Work request: The records appear below. Report how many of their lines contain the word "SetTo", giving the number alone.

Records from a collection:
==========

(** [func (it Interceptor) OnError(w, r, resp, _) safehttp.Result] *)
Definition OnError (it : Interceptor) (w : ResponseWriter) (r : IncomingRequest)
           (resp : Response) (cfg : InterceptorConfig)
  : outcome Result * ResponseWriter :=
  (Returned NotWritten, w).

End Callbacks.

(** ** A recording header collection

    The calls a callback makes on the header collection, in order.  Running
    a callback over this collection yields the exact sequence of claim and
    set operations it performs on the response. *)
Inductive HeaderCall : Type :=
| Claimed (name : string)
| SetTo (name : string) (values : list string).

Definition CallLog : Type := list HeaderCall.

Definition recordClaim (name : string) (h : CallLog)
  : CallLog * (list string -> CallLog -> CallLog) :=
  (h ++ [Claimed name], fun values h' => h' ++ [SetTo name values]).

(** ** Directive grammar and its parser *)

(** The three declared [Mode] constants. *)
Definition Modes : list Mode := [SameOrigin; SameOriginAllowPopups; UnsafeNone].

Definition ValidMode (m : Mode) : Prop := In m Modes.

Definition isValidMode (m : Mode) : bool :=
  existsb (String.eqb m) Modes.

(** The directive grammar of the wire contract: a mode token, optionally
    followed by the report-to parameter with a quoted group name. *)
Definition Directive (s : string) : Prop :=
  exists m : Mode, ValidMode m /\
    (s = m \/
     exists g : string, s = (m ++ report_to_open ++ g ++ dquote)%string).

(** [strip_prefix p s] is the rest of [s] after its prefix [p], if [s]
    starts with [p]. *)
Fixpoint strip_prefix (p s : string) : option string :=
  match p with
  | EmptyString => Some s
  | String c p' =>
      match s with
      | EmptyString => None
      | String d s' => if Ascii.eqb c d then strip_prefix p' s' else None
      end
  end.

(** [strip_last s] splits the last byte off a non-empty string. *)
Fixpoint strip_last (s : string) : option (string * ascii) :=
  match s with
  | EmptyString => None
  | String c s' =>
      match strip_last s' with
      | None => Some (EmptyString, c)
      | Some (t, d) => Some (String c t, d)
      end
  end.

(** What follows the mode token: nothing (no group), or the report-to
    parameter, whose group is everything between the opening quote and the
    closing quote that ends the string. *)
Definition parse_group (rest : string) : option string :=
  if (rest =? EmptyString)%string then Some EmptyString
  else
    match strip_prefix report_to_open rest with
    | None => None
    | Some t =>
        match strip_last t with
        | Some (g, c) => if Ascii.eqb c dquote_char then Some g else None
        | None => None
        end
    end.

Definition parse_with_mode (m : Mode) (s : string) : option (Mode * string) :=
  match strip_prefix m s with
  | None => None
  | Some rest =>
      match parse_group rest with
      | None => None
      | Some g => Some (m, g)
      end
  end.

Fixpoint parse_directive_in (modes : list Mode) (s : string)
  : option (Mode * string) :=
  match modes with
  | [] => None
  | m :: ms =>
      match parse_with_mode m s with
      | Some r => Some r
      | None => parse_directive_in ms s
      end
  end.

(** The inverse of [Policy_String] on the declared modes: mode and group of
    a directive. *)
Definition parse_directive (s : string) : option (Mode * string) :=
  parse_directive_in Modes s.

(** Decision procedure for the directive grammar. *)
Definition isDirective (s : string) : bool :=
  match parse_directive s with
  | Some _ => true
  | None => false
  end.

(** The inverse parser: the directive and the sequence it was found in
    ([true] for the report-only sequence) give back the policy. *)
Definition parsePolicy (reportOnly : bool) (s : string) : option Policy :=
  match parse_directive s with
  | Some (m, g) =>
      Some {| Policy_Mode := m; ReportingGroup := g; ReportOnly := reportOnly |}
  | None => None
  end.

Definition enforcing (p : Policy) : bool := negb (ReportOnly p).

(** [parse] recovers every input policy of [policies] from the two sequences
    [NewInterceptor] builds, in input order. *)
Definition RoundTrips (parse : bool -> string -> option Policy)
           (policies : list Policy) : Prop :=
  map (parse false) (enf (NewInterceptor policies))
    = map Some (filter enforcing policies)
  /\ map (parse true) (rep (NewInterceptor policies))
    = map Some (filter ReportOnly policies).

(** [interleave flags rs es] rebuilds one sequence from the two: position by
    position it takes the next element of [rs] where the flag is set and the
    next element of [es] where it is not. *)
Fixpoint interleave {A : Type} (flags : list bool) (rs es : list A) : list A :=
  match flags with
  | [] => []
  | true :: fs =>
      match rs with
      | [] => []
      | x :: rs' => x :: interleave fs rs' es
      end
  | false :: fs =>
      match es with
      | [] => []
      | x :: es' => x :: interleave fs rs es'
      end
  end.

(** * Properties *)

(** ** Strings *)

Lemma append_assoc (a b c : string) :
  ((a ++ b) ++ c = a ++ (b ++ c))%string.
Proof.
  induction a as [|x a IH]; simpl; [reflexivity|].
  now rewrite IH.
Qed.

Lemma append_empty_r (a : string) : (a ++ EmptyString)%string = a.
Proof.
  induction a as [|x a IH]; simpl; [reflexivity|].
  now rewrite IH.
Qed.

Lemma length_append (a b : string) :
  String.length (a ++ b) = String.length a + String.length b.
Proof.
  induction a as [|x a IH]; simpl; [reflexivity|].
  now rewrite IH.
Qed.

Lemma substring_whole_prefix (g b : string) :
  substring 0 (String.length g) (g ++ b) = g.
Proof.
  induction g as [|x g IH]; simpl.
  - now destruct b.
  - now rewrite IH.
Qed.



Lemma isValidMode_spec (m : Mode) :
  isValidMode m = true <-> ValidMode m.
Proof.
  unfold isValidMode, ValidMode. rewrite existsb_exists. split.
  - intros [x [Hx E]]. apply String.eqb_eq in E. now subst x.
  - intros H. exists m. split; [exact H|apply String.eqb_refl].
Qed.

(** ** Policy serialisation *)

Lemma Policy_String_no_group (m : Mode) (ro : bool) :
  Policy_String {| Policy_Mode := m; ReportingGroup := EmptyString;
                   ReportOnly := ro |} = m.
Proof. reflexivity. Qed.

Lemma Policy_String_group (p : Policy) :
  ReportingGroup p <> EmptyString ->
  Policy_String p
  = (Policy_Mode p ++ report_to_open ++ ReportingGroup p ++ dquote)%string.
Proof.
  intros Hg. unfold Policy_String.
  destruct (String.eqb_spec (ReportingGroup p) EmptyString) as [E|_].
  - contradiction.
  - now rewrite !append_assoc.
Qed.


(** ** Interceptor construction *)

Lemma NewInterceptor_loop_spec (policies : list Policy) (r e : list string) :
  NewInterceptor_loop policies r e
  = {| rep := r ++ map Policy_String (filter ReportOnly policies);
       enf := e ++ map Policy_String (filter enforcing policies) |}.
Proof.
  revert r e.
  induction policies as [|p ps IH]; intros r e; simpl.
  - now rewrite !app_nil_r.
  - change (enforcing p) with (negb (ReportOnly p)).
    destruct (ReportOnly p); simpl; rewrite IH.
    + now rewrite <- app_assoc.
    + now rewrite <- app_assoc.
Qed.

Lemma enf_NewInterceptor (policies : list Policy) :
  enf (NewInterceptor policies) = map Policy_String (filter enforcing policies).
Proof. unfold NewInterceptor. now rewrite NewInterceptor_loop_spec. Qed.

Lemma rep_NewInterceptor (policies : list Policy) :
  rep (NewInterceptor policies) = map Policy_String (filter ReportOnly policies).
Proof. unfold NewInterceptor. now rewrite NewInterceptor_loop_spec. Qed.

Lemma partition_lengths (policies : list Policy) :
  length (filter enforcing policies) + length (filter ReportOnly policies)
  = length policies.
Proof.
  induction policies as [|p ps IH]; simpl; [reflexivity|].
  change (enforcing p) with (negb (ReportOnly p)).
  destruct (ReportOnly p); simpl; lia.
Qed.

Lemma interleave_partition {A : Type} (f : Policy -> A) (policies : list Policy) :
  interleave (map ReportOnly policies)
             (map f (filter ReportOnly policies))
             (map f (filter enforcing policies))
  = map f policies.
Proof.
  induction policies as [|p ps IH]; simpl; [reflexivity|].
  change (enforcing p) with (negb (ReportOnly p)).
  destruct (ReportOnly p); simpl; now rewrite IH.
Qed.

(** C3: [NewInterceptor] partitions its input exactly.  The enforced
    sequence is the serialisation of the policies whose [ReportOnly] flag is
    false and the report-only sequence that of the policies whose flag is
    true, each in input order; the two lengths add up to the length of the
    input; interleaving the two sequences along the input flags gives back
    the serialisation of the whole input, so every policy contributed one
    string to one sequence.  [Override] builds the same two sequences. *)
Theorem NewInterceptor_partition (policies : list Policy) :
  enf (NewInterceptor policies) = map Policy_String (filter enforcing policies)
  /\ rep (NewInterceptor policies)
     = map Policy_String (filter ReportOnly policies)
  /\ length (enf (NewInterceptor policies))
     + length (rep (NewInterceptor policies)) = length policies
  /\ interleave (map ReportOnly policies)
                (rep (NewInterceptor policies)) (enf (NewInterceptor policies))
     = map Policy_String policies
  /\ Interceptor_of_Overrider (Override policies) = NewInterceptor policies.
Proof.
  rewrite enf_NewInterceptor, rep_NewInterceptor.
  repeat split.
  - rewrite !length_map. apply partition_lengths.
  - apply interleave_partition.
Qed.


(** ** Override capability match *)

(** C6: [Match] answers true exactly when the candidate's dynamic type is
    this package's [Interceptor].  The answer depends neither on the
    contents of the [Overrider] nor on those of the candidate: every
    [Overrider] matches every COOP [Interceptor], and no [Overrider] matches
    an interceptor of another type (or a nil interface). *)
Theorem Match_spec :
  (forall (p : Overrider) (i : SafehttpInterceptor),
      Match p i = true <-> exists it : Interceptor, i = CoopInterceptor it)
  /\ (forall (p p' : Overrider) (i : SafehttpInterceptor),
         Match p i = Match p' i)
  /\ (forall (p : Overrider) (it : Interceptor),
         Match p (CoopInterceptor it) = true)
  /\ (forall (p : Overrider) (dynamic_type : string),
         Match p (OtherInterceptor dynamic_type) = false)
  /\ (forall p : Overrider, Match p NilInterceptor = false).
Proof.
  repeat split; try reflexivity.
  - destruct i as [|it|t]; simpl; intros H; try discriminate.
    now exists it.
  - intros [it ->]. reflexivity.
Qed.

==========

Your solution: 2